=== Begin Enclosure ===
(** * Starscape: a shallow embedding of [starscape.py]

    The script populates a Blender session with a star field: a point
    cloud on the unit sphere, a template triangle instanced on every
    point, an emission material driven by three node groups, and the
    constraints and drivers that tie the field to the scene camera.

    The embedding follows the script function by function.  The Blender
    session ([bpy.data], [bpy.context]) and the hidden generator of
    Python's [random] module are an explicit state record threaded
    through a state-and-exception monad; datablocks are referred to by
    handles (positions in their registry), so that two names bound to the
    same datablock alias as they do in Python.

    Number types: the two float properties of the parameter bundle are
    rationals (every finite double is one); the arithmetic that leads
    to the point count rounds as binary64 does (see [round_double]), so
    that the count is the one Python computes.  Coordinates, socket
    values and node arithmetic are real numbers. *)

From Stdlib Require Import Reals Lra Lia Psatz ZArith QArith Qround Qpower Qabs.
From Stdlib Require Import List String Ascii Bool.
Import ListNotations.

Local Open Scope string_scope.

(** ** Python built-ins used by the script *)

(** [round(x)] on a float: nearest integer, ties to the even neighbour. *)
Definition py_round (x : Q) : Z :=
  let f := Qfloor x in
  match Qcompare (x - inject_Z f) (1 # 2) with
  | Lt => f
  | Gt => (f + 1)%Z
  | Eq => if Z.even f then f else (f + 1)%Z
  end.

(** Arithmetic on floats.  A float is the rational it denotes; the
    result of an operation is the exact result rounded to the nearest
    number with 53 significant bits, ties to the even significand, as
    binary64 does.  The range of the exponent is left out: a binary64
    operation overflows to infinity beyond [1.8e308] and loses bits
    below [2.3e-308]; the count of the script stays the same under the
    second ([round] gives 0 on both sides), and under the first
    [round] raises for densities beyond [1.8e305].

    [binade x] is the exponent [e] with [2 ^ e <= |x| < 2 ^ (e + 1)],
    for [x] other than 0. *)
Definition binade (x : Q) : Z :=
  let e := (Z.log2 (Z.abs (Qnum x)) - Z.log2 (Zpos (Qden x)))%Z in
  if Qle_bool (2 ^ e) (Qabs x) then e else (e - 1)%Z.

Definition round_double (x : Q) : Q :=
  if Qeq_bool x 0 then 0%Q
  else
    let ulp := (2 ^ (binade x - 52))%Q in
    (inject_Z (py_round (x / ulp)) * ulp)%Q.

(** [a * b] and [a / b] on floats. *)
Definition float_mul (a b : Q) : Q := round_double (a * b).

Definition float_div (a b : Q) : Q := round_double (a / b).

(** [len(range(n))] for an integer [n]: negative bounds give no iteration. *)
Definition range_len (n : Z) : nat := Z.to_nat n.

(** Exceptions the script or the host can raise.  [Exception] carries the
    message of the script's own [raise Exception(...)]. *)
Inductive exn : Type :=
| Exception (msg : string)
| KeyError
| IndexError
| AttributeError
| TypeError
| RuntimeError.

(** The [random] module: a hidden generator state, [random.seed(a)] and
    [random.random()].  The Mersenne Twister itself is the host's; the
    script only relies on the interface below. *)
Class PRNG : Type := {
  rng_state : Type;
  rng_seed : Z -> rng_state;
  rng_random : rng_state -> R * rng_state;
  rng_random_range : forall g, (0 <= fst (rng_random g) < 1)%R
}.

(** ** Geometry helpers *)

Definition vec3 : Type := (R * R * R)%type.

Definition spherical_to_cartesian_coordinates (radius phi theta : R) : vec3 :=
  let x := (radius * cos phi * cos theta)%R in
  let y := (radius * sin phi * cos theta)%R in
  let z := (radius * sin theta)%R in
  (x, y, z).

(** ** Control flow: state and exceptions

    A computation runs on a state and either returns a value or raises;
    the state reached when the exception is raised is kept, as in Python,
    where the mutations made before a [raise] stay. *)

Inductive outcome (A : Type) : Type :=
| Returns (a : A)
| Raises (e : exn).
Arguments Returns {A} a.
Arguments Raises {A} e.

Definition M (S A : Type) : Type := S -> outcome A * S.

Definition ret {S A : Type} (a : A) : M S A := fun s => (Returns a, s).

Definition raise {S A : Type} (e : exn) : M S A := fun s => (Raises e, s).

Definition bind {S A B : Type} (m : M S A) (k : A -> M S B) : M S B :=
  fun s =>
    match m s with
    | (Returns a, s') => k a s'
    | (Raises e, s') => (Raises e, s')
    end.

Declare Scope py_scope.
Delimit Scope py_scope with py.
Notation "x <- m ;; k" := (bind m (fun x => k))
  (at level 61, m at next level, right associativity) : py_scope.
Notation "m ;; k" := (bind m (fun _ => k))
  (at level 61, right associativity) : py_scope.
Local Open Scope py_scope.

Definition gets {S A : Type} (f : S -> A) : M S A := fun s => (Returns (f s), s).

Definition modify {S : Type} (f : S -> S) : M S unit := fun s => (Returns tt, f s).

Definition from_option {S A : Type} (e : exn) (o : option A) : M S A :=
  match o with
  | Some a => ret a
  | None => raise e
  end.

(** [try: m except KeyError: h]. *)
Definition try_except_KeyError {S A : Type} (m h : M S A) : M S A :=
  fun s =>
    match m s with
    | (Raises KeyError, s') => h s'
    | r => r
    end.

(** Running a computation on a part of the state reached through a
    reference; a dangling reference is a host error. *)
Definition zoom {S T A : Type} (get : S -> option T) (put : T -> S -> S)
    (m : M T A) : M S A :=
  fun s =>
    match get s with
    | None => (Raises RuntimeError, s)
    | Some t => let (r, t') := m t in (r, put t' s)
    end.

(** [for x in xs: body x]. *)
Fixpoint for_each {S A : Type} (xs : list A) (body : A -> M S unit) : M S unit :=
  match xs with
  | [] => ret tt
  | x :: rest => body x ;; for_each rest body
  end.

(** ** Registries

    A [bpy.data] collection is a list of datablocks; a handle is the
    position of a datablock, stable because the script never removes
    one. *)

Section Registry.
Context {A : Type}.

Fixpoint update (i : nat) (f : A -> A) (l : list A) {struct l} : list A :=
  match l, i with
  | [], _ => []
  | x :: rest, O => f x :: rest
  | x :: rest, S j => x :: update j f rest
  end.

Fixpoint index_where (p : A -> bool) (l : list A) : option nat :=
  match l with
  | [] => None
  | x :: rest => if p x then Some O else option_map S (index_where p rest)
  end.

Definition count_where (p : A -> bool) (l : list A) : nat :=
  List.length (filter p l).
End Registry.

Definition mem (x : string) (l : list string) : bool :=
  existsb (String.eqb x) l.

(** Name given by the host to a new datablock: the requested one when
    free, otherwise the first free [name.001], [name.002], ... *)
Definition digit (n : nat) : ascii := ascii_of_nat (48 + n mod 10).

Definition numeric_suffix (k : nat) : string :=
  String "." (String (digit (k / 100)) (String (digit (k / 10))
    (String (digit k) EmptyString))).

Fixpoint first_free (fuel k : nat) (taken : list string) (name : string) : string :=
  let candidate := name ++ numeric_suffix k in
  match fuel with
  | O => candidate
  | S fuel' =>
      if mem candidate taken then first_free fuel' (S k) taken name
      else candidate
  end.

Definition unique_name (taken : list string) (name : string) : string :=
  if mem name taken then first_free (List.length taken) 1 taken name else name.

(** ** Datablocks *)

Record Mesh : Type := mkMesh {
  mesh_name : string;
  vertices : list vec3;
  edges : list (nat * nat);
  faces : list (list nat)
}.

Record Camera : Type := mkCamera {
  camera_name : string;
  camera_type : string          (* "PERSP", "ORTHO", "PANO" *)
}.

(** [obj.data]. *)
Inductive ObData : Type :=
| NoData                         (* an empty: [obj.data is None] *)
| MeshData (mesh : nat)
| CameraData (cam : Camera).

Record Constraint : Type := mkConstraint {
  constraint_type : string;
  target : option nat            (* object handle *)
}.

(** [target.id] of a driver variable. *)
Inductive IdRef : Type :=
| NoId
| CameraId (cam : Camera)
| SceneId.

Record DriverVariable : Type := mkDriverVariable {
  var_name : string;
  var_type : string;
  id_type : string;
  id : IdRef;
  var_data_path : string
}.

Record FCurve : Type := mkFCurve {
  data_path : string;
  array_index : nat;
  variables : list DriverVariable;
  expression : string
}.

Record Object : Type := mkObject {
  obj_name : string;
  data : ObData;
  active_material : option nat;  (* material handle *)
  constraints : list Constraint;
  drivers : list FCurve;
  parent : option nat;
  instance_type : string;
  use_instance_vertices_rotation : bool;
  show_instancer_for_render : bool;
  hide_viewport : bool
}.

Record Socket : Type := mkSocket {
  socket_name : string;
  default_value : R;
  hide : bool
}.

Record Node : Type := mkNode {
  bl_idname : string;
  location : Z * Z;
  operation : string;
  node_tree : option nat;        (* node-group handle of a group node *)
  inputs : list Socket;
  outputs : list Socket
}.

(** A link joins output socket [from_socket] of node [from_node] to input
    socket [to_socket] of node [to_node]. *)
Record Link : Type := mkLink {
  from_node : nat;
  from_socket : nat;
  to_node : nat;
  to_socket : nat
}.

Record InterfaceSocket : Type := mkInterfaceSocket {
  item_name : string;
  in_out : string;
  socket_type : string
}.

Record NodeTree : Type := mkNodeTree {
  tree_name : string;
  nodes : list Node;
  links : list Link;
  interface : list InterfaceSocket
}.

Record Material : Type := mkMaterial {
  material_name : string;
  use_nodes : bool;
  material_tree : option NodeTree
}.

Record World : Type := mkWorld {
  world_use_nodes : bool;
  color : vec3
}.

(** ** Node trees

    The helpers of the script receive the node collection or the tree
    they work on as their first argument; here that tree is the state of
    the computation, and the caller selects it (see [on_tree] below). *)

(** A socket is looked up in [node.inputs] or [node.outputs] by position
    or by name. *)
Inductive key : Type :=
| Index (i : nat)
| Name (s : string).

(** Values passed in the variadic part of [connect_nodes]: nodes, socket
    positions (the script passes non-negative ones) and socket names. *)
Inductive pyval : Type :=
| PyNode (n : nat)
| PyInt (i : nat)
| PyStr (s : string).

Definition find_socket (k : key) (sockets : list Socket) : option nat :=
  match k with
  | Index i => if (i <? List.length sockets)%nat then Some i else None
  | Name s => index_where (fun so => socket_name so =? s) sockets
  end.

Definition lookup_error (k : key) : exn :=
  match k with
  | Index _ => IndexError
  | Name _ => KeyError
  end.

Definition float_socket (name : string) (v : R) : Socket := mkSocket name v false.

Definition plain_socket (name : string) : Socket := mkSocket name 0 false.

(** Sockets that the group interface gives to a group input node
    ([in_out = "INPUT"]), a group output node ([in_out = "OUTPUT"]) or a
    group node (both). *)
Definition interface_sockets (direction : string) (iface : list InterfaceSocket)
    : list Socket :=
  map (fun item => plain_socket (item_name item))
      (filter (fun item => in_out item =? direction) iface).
=== End Enclosure ===
=== Begin Enclosure ===
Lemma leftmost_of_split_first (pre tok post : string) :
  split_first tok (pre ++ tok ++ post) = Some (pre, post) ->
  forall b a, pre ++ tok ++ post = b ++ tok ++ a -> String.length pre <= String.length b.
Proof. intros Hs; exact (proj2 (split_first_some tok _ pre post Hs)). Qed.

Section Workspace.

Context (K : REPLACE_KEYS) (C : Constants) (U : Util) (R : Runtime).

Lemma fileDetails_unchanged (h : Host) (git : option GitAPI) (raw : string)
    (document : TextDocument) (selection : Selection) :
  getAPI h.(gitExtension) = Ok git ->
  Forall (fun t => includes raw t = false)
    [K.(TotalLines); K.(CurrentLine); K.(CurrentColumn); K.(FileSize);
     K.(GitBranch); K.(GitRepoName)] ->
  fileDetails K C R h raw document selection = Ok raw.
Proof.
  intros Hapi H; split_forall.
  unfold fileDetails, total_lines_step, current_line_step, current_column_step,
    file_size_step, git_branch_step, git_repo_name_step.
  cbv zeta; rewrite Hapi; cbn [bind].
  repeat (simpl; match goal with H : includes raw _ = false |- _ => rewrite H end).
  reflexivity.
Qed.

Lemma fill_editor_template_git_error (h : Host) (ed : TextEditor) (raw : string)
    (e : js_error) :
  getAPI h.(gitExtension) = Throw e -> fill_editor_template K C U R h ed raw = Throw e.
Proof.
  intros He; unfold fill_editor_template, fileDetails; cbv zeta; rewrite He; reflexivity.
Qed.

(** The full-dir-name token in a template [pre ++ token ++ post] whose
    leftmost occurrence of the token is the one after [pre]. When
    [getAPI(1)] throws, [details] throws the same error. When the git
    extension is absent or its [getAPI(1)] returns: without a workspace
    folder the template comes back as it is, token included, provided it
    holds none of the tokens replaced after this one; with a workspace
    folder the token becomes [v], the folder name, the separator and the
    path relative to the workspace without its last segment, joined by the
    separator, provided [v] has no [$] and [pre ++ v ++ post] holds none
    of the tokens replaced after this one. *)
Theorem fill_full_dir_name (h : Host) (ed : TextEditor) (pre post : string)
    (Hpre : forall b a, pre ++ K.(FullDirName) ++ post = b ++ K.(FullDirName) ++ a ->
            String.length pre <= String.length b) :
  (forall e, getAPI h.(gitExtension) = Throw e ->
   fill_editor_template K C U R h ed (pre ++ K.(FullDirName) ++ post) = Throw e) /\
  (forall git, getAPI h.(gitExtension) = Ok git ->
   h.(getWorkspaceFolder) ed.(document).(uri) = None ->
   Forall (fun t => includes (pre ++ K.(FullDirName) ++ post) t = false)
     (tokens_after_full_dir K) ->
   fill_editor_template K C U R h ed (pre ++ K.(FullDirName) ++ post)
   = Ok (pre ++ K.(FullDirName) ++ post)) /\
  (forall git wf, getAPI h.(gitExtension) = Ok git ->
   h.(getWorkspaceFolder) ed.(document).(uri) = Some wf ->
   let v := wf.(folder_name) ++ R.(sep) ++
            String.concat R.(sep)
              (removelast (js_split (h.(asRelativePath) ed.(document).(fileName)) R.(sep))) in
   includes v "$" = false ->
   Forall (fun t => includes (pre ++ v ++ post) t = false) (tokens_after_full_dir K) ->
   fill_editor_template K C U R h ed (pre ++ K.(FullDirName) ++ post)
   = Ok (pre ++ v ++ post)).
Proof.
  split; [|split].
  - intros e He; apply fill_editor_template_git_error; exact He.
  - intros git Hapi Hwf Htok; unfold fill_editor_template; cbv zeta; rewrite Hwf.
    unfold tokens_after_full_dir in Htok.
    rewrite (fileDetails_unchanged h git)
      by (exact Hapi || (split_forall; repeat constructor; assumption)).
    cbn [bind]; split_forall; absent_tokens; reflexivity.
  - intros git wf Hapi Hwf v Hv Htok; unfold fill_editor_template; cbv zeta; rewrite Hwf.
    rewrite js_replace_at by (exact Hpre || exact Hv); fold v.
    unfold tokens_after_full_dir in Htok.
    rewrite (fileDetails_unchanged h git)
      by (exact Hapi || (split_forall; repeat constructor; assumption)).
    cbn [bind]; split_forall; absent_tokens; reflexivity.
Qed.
=== End Enclosure ===
> _TO DO_: Starting at the line with "(o : option" and ending at the line with "reference; a dangling", print each line of the listing above exactly, with no other lines.

> _ANSWER SPACE_:
Definition from_option {S A : Type} (e : exn) (o : option A) : M S A :=
  match o with
  | Some a => ret a
  | None => raise e
  end.

(** [try: m except KeyError: h]. *)
Definition try_except_KeyError {S A : Type} (m h : M S A) : M S A :=
  fun s =>
    match m s with
    | (Raises KeyError, s') => h s'
    | r => r
    end.

(** Running a computation on a part of the state reached through a
    reference; a dangling reference is a host error. *)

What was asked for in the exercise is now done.